[Stored dataset items]
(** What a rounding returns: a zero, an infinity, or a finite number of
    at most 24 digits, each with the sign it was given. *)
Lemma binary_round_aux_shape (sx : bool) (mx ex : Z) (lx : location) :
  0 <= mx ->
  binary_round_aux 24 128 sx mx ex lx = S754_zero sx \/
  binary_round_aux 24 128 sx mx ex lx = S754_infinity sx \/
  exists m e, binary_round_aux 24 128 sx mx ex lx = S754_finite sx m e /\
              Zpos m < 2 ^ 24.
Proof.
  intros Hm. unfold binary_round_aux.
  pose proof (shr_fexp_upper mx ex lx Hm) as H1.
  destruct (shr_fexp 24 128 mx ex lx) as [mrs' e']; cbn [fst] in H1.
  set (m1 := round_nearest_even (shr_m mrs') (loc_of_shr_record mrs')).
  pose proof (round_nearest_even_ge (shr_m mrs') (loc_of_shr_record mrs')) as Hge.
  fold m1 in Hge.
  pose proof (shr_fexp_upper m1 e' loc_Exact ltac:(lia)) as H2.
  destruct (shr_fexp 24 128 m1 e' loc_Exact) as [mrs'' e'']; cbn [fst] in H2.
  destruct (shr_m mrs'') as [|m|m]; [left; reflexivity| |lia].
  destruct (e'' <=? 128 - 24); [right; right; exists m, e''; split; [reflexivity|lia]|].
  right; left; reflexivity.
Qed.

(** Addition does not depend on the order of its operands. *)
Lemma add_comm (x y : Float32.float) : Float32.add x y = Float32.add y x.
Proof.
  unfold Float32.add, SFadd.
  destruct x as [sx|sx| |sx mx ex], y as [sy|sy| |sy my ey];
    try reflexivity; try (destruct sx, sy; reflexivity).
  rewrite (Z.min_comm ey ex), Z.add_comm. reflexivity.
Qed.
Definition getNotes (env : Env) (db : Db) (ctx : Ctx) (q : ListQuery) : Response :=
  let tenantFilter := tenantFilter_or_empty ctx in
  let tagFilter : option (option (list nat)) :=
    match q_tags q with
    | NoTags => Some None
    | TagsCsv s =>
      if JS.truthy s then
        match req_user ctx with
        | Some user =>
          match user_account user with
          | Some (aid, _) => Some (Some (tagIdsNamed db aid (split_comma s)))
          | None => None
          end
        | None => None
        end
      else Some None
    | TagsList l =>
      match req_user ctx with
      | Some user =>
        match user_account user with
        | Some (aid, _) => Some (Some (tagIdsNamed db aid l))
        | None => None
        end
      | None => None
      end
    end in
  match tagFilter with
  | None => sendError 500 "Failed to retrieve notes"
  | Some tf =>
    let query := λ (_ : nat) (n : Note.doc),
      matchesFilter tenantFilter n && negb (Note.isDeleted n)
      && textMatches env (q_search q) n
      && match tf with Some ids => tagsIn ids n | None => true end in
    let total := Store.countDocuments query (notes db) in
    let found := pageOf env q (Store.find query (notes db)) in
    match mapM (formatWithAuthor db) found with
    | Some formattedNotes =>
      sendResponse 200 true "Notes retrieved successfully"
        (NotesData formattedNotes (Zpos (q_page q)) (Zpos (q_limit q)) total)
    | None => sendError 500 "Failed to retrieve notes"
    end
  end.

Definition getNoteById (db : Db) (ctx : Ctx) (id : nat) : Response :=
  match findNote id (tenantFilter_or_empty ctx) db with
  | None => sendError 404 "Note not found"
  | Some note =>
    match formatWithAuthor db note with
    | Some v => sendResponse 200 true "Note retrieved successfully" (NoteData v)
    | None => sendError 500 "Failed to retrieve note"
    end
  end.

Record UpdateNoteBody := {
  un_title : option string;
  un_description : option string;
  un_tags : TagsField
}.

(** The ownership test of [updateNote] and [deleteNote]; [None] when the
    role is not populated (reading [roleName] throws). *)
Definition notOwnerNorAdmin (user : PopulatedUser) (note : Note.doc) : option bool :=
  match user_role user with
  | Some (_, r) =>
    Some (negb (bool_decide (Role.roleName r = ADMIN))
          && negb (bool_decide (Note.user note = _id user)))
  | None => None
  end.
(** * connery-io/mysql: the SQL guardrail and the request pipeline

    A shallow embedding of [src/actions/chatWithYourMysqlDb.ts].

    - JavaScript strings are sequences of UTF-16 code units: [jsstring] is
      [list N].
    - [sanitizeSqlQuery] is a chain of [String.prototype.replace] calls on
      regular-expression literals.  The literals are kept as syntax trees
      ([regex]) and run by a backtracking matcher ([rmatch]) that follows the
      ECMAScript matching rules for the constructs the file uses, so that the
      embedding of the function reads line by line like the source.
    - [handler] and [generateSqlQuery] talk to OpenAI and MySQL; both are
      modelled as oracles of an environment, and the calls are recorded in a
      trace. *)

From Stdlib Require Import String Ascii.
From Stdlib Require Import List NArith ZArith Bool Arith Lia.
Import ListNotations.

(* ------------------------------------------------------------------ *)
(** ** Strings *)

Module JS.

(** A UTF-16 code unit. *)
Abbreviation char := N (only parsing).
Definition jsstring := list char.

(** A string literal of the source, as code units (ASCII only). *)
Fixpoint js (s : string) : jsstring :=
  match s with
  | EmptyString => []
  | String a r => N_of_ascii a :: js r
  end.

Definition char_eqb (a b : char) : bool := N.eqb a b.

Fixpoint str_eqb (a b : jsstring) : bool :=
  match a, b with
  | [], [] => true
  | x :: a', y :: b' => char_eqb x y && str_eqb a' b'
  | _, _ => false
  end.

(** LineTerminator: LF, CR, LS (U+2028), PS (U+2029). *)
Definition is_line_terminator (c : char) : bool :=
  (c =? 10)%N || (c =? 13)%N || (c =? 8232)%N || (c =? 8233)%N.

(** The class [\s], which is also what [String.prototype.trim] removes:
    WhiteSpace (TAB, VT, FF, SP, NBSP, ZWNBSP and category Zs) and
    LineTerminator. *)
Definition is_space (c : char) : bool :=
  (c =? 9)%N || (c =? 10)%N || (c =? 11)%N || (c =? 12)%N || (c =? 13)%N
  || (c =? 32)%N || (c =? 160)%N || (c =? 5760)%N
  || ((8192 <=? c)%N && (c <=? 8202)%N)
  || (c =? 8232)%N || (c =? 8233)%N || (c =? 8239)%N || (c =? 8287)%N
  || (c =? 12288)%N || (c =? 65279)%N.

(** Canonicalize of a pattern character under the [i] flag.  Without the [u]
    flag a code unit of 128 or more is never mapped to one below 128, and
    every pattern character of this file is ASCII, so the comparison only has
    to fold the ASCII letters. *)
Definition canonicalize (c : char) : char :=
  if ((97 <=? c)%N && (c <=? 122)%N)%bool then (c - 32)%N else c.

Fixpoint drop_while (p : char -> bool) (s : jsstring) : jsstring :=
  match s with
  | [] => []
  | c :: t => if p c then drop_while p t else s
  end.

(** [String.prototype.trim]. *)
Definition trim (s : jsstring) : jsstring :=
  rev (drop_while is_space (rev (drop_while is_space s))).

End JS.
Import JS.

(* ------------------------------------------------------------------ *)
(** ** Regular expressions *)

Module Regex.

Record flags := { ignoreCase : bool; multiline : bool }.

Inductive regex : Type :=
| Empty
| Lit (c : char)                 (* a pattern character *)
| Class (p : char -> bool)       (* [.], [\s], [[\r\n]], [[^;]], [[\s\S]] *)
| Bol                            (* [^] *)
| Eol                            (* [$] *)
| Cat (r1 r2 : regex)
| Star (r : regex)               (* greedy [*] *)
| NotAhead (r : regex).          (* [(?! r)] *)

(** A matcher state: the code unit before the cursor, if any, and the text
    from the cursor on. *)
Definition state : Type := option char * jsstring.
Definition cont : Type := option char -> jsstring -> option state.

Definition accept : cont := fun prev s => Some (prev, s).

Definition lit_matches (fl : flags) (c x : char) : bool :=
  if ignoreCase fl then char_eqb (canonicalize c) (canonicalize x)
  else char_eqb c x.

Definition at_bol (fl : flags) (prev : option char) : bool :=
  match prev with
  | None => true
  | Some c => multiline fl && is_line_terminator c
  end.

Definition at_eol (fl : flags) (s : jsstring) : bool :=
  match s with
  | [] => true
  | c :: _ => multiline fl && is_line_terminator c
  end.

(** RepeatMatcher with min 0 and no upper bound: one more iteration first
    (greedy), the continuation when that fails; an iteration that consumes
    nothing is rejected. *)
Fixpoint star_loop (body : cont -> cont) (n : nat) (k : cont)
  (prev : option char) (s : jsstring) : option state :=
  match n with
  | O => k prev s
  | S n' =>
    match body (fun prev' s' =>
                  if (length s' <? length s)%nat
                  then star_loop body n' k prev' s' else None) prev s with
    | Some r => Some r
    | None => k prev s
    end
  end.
...
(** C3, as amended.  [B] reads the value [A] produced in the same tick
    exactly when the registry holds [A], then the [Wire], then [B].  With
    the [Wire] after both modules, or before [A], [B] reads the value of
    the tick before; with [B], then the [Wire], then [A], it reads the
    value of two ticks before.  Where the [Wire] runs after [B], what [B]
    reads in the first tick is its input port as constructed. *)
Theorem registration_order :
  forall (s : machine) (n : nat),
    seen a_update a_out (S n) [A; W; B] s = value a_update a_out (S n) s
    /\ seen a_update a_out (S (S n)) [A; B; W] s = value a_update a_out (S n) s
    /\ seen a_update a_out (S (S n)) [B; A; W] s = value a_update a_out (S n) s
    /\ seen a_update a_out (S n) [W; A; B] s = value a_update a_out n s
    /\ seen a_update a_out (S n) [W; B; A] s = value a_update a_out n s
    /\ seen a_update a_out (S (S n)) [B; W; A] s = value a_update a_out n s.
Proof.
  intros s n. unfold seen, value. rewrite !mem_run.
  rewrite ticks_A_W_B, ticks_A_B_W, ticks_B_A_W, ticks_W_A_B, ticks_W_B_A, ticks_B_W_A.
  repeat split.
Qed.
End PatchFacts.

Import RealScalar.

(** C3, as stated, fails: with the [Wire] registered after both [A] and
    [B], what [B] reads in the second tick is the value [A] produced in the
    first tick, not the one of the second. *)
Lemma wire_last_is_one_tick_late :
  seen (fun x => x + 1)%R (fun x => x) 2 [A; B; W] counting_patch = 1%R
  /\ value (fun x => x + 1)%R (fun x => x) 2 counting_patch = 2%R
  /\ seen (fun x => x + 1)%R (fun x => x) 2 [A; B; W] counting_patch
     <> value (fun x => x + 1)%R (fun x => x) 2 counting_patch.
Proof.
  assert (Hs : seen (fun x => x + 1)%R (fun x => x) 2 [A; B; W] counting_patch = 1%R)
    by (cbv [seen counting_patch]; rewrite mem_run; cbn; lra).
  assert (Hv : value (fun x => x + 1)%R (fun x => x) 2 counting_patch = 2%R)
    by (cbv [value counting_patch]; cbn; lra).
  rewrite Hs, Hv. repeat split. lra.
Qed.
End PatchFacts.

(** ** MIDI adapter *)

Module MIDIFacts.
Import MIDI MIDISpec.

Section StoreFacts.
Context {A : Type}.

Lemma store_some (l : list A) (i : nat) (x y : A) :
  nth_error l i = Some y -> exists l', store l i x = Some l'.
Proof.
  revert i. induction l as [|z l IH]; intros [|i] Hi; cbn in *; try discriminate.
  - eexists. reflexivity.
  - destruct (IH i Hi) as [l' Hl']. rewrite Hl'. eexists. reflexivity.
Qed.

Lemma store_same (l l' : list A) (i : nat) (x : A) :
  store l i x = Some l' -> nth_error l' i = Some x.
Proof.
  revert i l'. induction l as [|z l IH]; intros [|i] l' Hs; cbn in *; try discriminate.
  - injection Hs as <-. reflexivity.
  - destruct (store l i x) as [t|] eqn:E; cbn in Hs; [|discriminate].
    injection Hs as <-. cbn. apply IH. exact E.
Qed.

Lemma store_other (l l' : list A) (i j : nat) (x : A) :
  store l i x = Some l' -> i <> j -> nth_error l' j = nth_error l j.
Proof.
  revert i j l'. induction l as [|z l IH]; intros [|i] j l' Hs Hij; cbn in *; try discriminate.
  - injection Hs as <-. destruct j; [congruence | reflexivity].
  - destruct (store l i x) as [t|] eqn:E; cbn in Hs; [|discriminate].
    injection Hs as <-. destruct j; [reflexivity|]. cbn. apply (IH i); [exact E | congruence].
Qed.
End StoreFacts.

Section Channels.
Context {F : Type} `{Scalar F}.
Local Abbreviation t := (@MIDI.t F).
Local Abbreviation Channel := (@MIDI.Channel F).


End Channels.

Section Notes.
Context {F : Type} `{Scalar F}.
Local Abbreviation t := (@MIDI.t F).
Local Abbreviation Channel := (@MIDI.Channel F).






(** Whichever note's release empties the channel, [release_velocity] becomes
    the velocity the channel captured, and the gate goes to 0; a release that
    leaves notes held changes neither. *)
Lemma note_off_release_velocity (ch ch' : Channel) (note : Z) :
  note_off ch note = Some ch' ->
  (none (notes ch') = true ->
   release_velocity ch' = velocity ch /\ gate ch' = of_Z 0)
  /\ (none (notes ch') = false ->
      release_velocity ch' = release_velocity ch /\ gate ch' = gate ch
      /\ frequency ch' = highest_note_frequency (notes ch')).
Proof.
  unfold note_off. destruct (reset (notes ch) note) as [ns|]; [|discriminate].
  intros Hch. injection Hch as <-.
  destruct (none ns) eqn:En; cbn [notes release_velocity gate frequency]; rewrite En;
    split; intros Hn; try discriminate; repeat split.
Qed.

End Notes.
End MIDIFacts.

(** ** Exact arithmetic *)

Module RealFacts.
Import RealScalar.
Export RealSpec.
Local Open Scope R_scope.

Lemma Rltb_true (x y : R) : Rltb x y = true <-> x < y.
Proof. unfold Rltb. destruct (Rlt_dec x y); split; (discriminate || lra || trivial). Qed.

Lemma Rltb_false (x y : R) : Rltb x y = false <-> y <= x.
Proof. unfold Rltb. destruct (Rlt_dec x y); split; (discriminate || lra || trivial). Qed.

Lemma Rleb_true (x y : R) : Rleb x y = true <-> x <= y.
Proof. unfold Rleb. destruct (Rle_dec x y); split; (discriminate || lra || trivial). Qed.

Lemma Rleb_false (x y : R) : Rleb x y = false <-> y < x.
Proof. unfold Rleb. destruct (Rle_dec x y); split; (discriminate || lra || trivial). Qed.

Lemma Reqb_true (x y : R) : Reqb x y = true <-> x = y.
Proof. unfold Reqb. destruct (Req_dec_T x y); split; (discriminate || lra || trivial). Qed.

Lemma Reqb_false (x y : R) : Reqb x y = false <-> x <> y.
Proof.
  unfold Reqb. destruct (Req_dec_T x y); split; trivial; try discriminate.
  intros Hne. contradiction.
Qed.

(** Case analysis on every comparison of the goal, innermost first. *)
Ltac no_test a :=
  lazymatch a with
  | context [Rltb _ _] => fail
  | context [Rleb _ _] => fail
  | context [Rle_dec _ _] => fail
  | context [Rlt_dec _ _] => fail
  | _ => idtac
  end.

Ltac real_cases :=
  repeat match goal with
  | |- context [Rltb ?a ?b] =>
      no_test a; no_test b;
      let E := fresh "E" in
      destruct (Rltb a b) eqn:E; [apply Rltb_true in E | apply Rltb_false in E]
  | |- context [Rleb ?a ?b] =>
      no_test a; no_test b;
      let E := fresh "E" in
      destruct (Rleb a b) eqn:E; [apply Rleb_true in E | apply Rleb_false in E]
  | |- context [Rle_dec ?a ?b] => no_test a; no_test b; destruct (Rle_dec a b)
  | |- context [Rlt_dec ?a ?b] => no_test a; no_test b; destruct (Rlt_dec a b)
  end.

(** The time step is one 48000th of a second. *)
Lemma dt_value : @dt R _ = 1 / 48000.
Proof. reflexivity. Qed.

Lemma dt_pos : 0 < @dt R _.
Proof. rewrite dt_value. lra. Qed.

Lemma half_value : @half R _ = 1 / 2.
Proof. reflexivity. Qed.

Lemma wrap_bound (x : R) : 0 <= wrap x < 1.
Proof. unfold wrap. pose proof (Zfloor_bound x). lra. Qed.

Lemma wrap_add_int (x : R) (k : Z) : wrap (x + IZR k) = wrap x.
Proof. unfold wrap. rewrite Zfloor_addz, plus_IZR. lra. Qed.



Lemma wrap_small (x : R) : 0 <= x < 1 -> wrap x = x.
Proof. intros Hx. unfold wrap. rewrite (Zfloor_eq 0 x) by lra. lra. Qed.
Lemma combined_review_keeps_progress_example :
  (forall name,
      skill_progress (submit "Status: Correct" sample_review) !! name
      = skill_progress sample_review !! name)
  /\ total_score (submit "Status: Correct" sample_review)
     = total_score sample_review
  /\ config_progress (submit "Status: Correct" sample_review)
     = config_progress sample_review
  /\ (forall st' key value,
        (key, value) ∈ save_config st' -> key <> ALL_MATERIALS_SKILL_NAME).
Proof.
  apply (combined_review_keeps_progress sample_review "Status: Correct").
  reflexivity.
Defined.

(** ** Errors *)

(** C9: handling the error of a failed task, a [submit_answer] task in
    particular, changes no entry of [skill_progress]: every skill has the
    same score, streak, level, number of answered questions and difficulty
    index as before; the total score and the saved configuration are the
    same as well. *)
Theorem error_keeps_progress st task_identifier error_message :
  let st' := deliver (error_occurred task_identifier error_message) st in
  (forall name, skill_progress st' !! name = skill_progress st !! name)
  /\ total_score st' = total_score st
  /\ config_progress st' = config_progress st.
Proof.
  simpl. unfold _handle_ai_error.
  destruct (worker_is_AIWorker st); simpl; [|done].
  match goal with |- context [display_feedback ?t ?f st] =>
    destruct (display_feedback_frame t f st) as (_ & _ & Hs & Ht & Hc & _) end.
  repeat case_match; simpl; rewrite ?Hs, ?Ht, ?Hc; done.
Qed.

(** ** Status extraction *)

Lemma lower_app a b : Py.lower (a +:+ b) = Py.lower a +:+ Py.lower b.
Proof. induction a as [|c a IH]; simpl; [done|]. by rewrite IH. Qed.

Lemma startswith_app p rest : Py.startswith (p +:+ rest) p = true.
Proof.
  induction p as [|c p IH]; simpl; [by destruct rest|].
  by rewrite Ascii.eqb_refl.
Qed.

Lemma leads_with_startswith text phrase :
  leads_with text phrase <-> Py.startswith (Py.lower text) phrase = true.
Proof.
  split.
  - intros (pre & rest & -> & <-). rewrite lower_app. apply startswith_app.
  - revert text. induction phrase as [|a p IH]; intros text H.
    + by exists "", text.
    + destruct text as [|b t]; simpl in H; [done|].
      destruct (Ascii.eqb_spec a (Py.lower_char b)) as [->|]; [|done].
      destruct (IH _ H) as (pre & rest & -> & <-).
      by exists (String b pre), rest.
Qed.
* * *
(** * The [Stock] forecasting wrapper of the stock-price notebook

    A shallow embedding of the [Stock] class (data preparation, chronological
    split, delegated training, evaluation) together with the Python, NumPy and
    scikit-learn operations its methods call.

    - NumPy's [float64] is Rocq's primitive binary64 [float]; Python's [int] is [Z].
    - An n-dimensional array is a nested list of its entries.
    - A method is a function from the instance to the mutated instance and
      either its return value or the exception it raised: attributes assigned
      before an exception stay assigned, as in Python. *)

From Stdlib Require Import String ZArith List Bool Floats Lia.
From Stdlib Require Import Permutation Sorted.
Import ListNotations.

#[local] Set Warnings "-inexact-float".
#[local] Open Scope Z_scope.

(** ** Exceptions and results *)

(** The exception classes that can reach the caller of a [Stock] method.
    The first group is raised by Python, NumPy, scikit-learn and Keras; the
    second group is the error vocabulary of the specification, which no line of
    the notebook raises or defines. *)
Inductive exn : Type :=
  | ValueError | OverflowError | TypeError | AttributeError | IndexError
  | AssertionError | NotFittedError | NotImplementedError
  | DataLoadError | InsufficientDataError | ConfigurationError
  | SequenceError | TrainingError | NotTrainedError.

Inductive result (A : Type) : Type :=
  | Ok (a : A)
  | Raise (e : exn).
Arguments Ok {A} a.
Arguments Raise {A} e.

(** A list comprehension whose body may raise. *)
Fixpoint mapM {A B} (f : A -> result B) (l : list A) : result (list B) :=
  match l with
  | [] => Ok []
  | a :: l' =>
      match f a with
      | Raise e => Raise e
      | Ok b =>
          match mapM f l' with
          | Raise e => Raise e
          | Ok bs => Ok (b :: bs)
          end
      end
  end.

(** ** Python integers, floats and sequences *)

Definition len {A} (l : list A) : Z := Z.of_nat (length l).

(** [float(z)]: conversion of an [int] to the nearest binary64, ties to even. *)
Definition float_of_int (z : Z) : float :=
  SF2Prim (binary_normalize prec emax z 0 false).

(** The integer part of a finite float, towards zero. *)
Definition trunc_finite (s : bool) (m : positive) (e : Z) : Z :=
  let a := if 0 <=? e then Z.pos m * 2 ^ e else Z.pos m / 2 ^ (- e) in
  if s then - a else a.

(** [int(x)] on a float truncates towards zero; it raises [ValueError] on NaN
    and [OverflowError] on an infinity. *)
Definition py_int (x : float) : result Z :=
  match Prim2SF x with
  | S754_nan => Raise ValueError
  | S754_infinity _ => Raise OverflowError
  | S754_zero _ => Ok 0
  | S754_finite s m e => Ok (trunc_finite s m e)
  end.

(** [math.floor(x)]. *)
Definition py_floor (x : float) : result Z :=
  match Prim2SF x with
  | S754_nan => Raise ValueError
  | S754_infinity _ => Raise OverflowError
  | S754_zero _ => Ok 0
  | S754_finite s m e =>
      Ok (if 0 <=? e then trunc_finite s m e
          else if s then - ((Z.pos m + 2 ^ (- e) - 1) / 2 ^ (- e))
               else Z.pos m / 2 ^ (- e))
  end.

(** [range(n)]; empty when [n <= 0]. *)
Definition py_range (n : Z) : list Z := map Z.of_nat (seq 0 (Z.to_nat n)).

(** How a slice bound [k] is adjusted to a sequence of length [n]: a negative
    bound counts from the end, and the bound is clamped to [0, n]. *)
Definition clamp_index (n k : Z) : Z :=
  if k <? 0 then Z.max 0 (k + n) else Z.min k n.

:: What you should do ::
Search the data above for "ZArith" and copy every line where it turns up.

:: Written solution ::
From Stdlib Require Import List NArith ZArith Bool Arith Lia.
From Stdlib Require Import String ZArith List Bool Floats Lia.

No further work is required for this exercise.